- _What you should do_
The lines from the first line of the entries through the line containing "block functions of" are to be repeated exactly, with both of those lines included.

(Collected data)

(* ===== verification/CardSpec.v ===== *)
(** * The card does what its commands promise

    What an SD host and card promise of a command ([SdHostOk]), and what the
    block functions of the card make of it: a read returns what the blocks
    hold, a write that succeeds has been programmed, and a write that fails,
    tried twice, has touched no block but its own. *)

From S2P Require Import Prelude Bytes Boot BootSpec Cache CacheSpec CacheIo Card.

(** ** The promises

    [card_content h b] is what a read of block [b] of the card returns;
    [card_size h] its blocks; [block_mode h] whether it is addressed by block.
    [accepted h b data]: the last command that wrote put [data] at block [b],
    and the card took it. Taking it is not programming it: that is known from
    the status, once it says that the card is ready and back in the transfer
    state with no error. *)

Definition card_address (mode : bool) (b : Z) : Z := if mode then b else b * BLOCK.

Definition read_command (mode : bool) (b k : Z) : Command :=
  mkCommand (if 1 <? k then MMC_READ_MULTIPLE_BLOCK else MMC_READ_SINGLE_BLOCK) (card_address mode b) R1.
Definition write_command (mode : bool) (b k : Z) : Command :=
  mkCommand (if 1 <? k then MMC_WRITE_MULTIPLE_BLOCK else MMC_WRITE_BLOCK) (card_address mode b) R1.

(** The commands without data that the block functions send. *)
Definition quiet (cmd : Command) : Prop := opcode cmd = MMC_STOP_TRANSMISSION \/ opcode cmd = MMC_SEND_STATUS.

Definition clean (w : Words) : Prop := Z.land (word0 w) CMD_ERRORS = 0.
Definition programmed (w : Words) : Prop :=
  Z.land (Z.land (word0 w) CMD_ERRORS) (u32_max - R1_OUT_OF_RANGE) = 0 /\
  Z.land (word0 w) R1_READY_FOR_DATA <> 0 /\ Z.land (Z.shiftr (word0 w) 9) 0xF = R1_STATE_TRAN.

Class SdHostOk (H : Type) `{!SdHost H} := {
  host_wf : H -> Prop;
  block_mode : H -> bool;
  card_size : H -> Z;
  card_content : H -> Z -> list Z;
  accepted : H -> Z -> list Z -> Prop;
  card_length h b : host_wf h -> length (card_content h b) = Z.to_nat BLOCK;
  card_bytes h b : host_wf h -> is_bytes (card_content h b);
  (** A command keeps the card's kind and size, and takes a microsecond: its 48
      bits and the 48 of its response are at most 50 to a microsecond. *)
  command_keeps h cmd t h' r : host_wf h -> host_command h cmd t = (h', r) ->
    host_wf h' /\ block_mode h' = block_mode h /\ card_size h' = card_size h /\ now_us h + 1 <= now_us h';
  quiet_content h cmd h' r : host_wf h -> quiet cmd -> host_command h cmd None = (h', r) ->
    (forall x, card_content h' x = card_content h x) /\ (forall b data, accepted h b data -> accepted h' b data);
  read_content h b k h' r : host_wf h -> 0 <= b -> 1 <= k <= CHUNK_BLOCKS -> b + k <= card_size h ->
    host_command h (read_command (block_mode h) b k) (Some (mkTransfer BLOCK k (Read (k * BLOCK)) (1 <? k))) = (h', r) ->
    (forall x, card_content h' x = card_content h x) /\
    (forall w buf, r = inl (w, buf) -> clean w -> buf = seqZ b k ≫= card_content h);
  write_content h b k data h' r : host_wf h -> 0 <= b -> 1 <= k <= CHUNK_BLOCKS -> b + k <= card_size h ->
    len data = k * BLOCK -> is_bytes data ->
    host_command h (write_command (block_mode h) b k) (Some (mkTransfer BLOCK k (Write data) (1 <? k))) = (h', r) ->
    (forall x, ~ b <= x < b + k -> card_content h' x = card_content h x) /\
    (forall w buf, r = inl (w, buf) -> clean w -> accepted h' b data);
  status_programmed h arg h' w buf b k data : host_wf h ->
    host_command h (mkCommand MMC_SEND_STATUS arg R1) None = (h', inl (w, buf)) -> programmed w ->
    accepted h b data -> 0 <= k -> len data = k * BLOCK -> data = seqZ b k ≫= card_content h';
  spin_keeps h n : host_wf h ->
    host_wf (spin_us n h) /\ block_mode (spin_us n h) = block_mode h /\ card_size (spin_us n h) = card_size h /\
    now_us h <= now_us (spin_us n h) /\ (forall x, card_content (spin_us n h) x = card_content h x) /\
    (forall b data, accepted h b data -> accepted (spin_us n h) b data);
  sleep_keeps h n : host_wf h ->
    host_wf (sleep_ms n h) /\ block_mode (sleep_ms n h) = block_mode h /\ card_size (sleep_ms n h) = card_size h /\
    now_us h <= now_us (sleep_ms n h) /\ (forall x, card_content (sleep_ms n h) x = card_content h x) /\
    (forall b data, accepted h b data -> accepted (sleep_ms n h) b data);
}.

Section spec.
Context {H : Type} `{!SdHost H} `{!SdHostOk H}.
Implicit Types (c : Card H).

(** The card as [attach] leaves it: [identity] tells the truth. *)
Record card_wf (c : Card H) : Prop := {
  cw_host : host_wf (host c);
  cw_mode : block_addressed (identity c) = block_mode (host c);
  cw_size : id_blocks (identity c) = card_size (host c) /\ 0 <= card_size (host c) <= u64_max;
}.

(** [c'] is [c0] later, and only blocks in [R] may have changed. *)
Record evolves (R : Z -> Prop) (c0 c' : Card H) : Prop := {
  ev_wf : card_wf c';
  ev_identity : identity c' = identity c0;
  ev_content : forall x, ~ R x -> card_content (host c') x = card_content (host c0) x;
}.

Definition nothing (x : Z) : Prop := False.
Definition run_of (b k x : Z) : Prop := b <= x < b + k.

Lemma evolves_refl R c : card_wf c -> evolves R c c.
Proof. done. Qed.

Lemma evolves_trans R c0 c1 c2 : evolves R c0 c1 -> evolves R c1 c2 -> evolves R c0 c2.
Proof.
  intros [H1 I1 C1] [H2 I2 C2]. split; [done|congruence|]. intros x Hx. by rewrite C2, C1.
Qed.

Lemma evolves_weaken (R R' : Z -> Prop) c0 c1 : (forall x, R x -> R' x) -> evolves R c0 c1 -> evolves R' c0 c1.
Proof. intros HR [H1 I1 C1]. split; [done|done|]. intros x Hx. apply C1. auto. Qed.

Lemma ev_same c0 c1 : evolves nothing c0 c1 -> forall x, card_content (host c1) x = card_content (host c0) x.
Proof. intros Hev x. apply (ev_content _ _ _ Hev). intros []. Qed.

(** What is not a command that writes: nothing changes, and what was accepted
    still is. *)
Definition calm (c c' : Card H) : Prop :=
  evolves nothing c c' /\ forall b data, accepted (host c) b data -> accepted (host c') b data.

Lemma calm_refl c : card_wf c -> calm c c.
Proof. done. Qed.
Lemma calm_trans c0 c1 c2 : calm c0 c1 -> calm c1 c2 -> calm c0 c2.
Proof. intros [H1 A1] [H2 A2]. split; [by eapply evolves_trans|]. auto. Qed.

Lemma calm_evolves R c0 c1 c2 : evolves R c0 c1 -> calm c1 c2 -> evolves R c0 c2.
Proof. intros H1 [H2 _]. eapply evolves_trans; [done|]. eapply evolves_weaken; [|exact H2]. intros x []. Qed.

(** ** Commands *)

Lemma host_evolves R c h :
  card_wf c -> host_wf h -> block_mode h = block_mode (host c) -> card_size h = card_size (host c) ->
  (forall x, ~ R x -> card_content h x = card_content (host c) x) -> evolves R c (with_host h c).
Proof.
  intros [Hh Hm Hs] Hwf Hb Hz Hx. split; [split; cbn; [done|congruence|by rewrite Hz]|done|done].
Qed.

Lemma wp_command op arg rsp (Q : Card H -> Words + SdError -> Prop) X c :
  card_wf c -> op = MMC_STOP_TRANSMISSION \/ op = MMC_SEND_STATUS ->
  (forall c' r, calm c c' -> now_us (host c) + 1 <= now_us (host c') ->
     (forall w b k data, op = MMC_SEND_STATUS -> rsp = R1 -> r = inl w -> programmed w -> accepted (host c) b data -> 0 <= k ->
        len data = k * BLOCK -> data = seqZ b k ≫= card_content (host c')) ->
     Q c' r) ->
  wp (command op arg rsp) Q X c.
Proof.
  intros Hc Hop HQ. unfold command, host_do. apply wp_bind, wp_state.
  destruct (host_command (host c) (mkCommand op arg rsp) None) as [h r] eqn:E. cbn [fst snd]. apply wp_ret.
  destruct (command_keeps _ _ _ _ _ (cw_host _ Hc) E) as (Hwf & Hm & Hs & Hnow).
  destruct (quiet_content _ _ _ _ (cw_host _ Hc) (Hop : quiet (mkCommand op arg rsp)) E) as [Hx Ha].
  apply HQ; [split; [by apply host_evolves|done]|done|].
  intros w b k data -> -> Hr Hp Hacc Hk Hl. destruct r as [[w' buf]|]; [|done]. injection Hr as ->.
  by eapply (status_programmed _ _ _ _ _ _ _ _ (cw_host _ Hc) E).
Qed.

(** ** Waiting *)

Lemma wp_wait_programmed (Q : Card H -> unit -> Prop) X c :
  card_wf c ->
  (forall c', calm c c' ->
     (forall b k data, accepted (host c) b data -> 0 <= k -> len data = k * BLOCK -> data = seqZ b k ≫= card_content (host c')) ->
     Q c' tt) ->
  (forall c' e, calm c c' -> X c' e) ->
  wp wait_programmed Q X c.
Proof.
  intros Hc HQ HX. unfold wait_programmed. apply wp_bind, wp_gets. cbn zeta.
  set (start := now_us (host c)). set (deadline := Z.min (start + BUSY_TIMEOUT_MS * 1000) u64_max).
  apply (wp_long_loop
           (fun polls c' => calm c c' /\ 0 <= polls <= now_us (host c') - start /\ polls <= BUSY_TIMEOUT_MS * 1000)
           (fun polls _ => BUSY_TIMEOUT_MS * 1000 - polls)).
  - intros polls c' (_ & Hp & Hd). lia.
  - intros polls c' (Hcalm & Hp & Hd). pose proof (ev_wf _ _ _ (proj1 Hcalm)) as Hwf'.
    unfold poll. apply wp_bind, wp_gets, wp_bind. apply (wp_command _ _ _ _ _ _ Hwf'); [by right|].
    intros c1 r Hc1 Hnow Hprog. assert (Hcalm1 : calm c c1) by (by eapply calm_trans).
    destruct r as [w|e]; [|apply wp_throw; by apply HX].
    apply wp_bind. unfold refuse. case_match eqn:Ee; [apply wp_throw; by apply HX|]. apply wp_ret.
    case_match eqn:Er.
    { apply wp_ret, HQ; [done|]. intros b k data Hacc Hk Hl.
      apply (Hprog w b k data eq_refl eq_refl eq_refl); [|by apply Hcalm|done|done].
      apply andb_true_iff in Er as [Er1%negb_true_iff%Z.eqb_neq Er2%Z.eqb_eq].
      by apply negb_false_iff, Z.eqb_eq in Ee. }
    apply wp_bind, wp_gets, wp_bind. case_match eqn:Et; [apply wp_throw; by apply HX|]. apply wp_ret, wp_bind, wp_modify.
    apply Z.leb_gt in Et.
    assert (Hw : exists c2, c2 = with_host (if polls <? 32 then spin_us 100 (host c1) else sleep_ms 1 (host c1)) c1 /\
      calm c1 c2 /\ now_us (host c1) <= now_us (host c2)).
    { eexists. split; [reflexivity|]. pose proof (ev_wf _ _ _ (proj1 Hcalm1)) as Hwf1. destruct (polls <? 32).
      - destruct (spin_keeps (host c1) 100 (cw_host _ Hwf1)) as (? & ? & ? & ? & ? & ?).
        split; [split; [by apply host_evolves; auto|done]|done].
      - destruct (sleep_keeps (host c1) 1 (cw_host _ Hwf1)) as (? & ? & ? & ? & ? & ?).
        split; [split; [by apply host_evolves; auto|done]|done]. }
    destruct Hw as (c2 & <- & Hcalm2 & Hn2). apply wp_bind, wp_checked.
    { unfold deadline, BUSY_TIMEOUT_MS, u32_max in *. lia. }
    apply wp_ret. split; [|lia]. split_and!; [by eapply calm_trans|lia|lia|].
    unfold deadline in Et. lia.
  - split_and!; [by apply calm_refl|lia|unfold start; lia|unfold BUSY_TIMEOUT_MS; lia].
  - unfold BUSY_TIMEOUT_MS, POLL_TURNS. lia.
Qed.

- _Expected answer_
(* ===== verification/CardSpec.v ===== *)
(** * The card does what its commands promise

    What an SD host and card promise of a command ([SdHostOk]), and what the
    block functions of the card make of it: a read returns what the blocks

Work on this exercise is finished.